Task to complete -
From the records below, extract only the lines running from the line with "mammoth's raw text." to the line with "match blob_docx fileData with", both lines included, reproducing them exactly.

Records to process -
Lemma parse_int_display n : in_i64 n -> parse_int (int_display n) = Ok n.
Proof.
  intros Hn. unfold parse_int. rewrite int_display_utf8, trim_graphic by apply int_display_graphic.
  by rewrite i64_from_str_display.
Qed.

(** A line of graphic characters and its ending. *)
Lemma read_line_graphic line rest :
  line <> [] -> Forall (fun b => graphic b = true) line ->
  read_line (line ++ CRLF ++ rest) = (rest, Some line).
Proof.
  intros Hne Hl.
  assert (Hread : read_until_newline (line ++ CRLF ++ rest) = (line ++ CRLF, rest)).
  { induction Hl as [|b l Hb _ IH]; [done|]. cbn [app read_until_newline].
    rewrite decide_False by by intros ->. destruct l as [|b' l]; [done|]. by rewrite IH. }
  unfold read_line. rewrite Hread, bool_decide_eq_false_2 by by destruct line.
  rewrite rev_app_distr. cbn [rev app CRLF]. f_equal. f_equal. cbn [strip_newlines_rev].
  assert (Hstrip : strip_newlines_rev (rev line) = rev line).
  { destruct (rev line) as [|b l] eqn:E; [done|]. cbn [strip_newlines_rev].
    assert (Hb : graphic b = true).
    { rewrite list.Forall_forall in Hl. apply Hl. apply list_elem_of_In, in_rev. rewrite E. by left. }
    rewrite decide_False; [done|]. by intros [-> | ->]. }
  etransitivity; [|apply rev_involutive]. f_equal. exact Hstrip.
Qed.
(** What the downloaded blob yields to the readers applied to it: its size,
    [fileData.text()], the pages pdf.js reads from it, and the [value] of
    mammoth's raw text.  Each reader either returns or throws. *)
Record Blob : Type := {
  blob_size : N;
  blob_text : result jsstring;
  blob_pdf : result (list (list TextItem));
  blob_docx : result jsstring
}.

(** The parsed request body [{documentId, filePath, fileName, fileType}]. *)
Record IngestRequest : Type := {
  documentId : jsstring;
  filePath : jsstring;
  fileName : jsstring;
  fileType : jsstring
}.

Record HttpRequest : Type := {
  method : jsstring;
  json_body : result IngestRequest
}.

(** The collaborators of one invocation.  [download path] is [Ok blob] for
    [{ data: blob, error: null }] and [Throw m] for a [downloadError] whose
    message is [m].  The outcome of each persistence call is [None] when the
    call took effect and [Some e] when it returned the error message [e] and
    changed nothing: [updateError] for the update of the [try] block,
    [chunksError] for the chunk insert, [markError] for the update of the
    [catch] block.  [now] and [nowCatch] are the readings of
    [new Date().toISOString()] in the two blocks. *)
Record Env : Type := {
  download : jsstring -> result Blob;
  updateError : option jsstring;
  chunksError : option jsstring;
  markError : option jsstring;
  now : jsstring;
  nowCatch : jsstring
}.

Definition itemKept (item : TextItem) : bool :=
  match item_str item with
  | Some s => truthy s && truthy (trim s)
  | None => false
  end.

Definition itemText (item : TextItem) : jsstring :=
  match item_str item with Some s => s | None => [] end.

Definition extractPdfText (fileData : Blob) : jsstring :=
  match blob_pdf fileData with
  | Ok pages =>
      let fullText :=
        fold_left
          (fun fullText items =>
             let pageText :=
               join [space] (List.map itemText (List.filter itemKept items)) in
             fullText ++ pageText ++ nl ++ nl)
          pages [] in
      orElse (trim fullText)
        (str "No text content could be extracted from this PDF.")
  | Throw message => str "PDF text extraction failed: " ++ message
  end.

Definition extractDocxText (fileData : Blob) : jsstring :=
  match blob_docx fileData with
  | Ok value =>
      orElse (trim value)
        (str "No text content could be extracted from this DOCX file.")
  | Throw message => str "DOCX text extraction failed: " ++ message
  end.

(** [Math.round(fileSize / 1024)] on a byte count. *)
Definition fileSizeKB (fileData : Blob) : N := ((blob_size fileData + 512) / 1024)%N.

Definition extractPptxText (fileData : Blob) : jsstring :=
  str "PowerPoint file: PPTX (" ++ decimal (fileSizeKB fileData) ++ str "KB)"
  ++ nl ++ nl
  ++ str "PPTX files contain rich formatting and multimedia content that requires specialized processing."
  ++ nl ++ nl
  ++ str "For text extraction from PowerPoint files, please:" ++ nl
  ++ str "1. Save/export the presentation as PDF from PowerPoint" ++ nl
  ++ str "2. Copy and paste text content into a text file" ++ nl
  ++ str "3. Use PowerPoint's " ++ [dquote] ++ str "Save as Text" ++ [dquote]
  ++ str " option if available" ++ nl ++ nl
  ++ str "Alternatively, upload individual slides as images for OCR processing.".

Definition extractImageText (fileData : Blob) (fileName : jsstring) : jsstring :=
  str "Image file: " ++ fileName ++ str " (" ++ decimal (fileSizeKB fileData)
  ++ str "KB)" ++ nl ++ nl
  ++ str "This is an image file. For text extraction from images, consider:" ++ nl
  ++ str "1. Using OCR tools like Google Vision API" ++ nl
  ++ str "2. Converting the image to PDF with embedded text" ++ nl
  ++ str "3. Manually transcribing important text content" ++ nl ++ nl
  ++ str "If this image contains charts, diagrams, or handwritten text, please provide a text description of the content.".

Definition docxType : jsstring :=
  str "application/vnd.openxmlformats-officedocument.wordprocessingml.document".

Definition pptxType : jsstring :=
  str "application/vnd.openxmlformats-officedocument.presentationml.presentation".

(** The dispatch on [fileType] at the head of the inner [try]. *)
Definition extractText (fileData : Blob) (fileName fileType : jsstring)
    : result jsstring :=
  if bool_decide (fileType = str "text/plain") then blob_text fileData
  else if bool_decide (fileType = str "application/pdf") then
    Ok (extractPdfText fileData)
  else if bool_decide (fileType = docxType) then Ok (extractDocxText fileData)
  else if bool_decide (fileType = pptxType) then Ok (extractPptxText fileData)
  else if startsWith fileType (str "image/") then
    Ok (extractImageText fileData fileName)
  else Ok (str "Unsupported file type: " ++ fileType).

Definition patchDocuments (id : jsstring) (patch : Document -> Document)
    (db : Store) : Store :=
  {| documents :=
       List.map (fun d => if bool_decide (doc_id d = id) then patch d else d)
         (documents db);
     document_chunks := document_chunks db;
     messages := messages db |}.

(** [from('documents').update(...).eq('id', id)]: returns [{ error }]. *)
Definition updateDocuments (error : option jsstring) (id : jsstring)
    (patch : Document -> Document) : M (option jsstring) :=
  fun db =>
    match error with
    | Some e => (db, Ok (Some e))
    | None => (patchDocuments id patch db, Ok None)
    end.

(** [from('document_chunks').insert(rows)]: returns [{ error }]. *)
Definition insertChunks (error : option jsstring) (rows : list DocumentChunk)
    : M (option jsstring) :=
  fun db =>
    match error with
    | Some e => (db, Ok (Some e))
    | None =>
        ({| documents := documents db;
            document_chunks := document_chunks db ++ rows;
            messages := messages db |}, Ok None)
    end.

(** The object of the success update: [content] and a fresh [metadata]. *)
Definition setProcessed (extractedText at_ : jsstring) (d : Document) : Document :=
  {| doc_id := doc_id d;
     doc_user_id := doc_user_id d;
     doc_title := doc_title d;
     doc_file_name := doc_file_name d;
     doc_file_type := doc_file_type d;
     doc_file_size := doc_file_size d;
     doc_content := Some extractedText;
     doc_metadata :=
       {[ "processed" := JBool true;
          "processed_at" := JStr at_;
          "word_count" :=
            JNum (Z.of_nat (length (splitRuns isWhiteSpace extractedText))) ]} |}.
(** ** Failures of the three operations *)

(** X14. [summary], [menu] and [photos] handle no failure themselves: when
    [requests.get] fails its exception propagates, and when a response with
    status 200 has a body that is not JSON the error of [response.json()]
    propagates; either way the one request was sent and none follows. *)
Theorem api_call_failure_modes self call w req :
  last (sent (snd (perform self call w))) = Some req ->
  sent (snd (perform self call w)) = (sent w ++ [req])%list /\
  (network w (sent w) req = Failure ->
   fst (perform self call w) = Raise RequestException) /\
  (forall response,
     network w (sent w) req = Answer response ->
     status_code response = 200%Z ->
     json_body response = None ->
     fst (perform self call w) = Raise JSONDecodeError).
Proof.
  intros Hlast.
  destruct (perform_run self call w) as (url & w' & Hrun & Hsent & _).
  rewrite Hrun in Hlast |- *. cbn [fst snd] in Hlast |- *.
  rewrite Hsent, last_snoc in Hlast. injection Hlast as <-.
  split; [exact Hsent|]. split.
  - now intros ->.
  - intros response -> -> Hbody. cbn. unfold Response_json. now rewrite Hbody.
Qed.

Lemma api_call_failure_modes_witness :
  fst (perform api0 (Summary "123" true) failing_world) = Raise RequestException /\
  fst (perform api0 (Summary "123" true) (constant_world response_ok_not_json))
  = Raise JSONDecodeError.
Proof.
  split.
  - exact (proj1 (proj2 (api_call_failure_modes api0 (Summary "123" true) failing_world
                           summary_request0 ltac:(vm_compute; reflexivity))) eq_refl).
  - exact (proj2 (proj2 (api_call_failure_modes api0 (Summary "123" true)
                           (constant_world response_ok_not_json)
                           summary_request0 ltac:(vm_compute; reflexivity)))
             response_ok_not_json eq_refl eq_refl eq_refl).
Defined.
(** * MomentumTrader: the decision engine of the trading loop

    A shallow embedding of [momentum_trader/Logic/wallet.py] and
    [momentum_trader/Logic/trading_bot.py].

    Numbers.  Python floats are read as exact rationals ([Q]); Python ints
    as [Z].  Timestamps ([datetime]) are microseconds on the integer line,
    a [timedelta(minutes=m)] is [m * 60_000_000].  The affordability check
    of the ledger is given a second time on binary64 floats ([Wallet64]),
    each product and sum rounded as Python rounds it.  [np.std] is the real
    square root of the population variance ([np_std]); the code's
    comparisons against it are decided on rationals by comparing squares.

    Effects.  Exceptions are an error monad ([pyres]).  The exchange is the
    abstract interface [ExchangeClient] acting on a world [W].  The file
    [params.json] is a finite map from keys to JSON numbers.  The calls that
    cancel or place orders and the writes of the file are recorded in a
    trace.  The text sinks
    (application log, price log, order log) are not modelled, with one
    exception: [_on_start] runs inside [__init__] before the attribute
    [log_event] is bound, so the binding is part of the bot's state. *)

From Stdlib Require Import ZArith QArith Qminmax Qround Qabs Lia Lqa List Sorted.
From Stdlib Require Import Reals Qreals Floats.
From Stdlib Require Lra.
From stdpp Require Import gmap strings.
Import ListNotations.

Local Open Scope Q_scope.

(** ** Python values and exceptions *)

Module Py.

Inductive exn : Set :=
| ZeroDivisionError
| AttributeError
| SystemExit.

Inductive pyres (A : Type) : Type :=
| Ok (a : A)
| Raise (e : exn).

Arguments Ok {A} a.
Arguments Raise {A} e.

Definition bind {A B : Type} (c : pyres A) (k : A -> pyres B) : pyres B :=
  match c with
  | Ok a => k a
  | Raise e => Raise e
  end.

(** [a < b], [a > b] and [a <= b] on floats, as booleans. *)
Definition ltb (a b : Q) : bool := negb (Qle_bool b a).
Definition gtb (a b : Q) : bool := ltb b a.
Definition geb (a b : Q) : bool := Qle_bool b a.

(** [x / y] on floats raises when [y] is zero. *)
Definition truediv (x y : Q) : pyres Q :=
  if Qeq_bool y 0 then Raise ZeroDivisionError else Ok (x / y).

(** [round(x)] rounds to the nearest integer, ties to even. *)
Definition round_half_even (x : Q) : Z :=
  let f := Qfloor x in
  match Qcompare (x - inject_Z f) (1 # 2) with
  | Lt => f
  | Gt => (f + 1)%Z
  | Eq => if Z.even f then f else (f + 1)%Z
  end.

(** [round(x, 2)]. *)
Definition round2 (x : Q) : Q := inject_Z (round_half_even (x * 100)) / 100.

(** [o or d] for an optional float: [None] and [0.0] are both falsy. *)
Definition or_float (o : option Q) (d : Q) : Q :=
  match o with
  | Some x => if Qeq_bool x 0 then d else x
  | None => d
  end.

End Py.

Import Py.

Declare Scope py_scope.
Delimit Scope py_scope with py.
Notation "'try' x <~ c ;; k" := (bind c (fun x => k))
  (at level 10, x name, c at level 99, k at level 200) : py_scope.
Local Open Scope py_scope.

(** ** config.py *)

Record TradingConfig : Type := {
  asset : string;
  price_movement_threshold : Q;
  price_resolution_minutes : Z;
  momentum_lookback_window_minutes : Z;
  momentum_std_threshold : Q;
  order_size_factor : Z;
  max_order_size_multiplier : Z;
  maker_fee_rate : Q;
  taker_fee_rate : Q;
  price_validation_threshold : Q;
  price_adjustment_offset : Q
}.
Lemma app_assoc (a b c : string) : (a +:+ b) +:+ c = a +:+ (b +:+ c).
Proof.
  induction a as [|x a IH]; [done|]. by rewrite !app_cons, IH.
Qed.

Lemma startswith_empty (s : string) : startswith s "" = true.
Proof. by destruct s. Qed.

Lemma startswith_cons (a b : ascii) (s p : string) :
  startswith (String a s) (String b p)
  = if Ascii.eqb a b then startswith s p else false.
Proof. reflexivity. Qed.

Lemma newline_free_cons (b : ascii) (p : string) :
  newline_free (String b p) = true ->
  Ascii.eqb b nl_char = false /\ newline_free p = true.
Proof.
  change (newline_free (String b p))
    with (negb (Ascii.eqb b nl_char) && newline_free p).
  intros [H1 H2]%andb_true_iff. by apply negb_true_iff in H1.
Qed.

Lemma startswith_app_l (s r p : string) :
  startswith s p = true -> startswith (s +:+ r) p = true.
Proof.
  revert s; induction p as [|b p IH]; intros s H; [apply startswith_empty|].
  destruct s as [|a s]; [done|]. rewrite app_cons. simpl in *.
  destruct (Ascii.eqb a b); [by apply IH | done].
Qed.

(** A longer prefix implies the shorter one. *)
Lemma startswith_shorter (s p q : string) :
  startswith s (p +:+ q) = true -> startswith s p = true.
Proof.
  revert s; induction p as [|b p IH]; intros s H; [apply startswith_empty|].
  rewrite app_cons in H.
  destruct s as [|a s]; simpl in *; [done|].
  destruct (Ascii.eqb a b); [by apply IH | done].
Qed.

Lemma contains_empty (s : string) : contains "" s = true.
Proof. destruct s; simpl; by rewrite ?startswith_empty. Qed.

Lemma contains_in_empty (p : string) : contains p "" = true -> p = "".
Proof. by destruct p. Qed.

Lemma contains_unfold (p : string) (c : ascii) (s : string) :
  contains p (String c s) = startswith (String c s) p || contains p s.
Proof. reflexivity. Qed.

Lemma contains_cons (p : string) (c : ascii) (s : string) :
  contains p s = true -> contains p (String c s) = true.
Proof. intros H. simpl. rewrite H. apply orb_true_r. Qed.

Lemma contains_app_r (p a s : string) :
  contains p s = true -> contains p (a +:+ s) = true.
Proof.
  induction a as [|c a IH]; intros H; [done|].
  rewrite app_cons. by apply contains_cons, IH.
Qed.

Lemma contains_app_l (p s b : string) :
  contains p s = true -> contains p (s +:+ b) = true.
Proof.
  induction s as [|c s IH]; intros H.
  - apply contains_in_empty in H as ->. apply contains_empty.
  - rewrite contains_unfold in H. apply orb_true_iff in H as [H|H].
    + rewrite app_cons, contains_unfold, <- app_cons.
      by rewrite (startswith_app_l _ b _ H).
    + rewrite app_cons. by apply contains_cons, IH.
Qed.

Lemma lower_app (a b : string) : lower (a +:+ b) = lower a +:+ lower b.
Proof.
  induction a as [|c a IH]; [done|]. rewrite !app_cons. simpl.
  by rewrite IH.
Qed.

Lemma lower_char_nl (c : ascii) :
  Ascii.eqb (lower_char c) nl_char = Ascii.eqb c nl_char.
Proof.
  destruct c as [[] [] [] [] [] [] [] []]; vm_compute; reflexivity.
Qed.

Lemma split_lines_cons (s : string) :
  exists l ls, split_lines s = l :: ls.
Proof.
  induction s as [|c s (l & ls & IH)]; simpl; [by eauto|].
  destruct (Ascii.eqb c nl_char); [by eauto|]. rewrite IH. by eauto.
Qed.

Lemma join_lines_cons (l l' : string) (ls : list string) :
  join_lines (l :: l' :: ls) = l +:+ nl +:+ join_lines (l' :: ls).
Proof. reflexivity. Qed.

Written response -
    mammoth's raw text.  Each reader either returns or throws. *)
Record Blob : Type := {
  blob_size : N;
  blob_text : result jsstring;
  blob_pdf : result (list (list TextItem));
  blob_docx : result jsstring
}.

(** The parsed request body [{documentId, filePath, fileName, fileType}]. *)
Record IngestRequest : Type := {
  documentId : jsstring;
  filePath : jsstring;
  fileName : jsstring;
  fileType : jsstring
}.

Record HttpRequest : Type := {
  method : jsstring;
  json_body : result IngestRequest
}.

(** The collaborators of one invocation.  [download path] is [Ok blob] for
    [{ data: blob, error: null }] and [Throw m] for a [downloadError] whose
    message is [m].  The outcome of each persistence call is [None] when the
    call took effect and [Some e] when it returned the error message [e] and
    changed nothing: [updateError] for the update of the [try] block,
    [chunksError] for the chunk insert, [markError] for the update of the
    [catch] block.  [now] and [nowCatch] are the readings of
    [new Date().toISOString()] in the two blocks. *)
Record Env : Type := {
  download : jsstring -> result Blob;
  updateError : option jsstring;
  chunksError : option jsstring;
  markError : option jsstring;
  now : jsstring;
  nowCatch : jsstring
}.

Definition itemKept (item : TextItem) : bool :=
  match item_str item with
  | Some s => truthy s && truthy (trim s)
  | None => false
  end.

Definition itemText (item : TextItem) : jsstring :=
  match item_str item with Some s => s | None => [] end.

Definition extractPdfText (fileData : Blob) : jsstring :=
  match blob_pdf fileData with
  | Ok pages =>
      let fullText :=
        fold_left
          (fun fullText items =>
             let pageText :=
               join [space] (List.map itemText (List.filter itemKept items)) in
             fullText ++ pageText ++ nl ++ nl)
          pages [] in
      orElse (trim fullText)
        (str "No text content could be extracted from this PDF.")
  | Throw message => str "PDF text extraction failed: " ++ message
  end.

Definition extractDocxText (fileData : Blob) : jsstring :=
  match blob_docx fileData with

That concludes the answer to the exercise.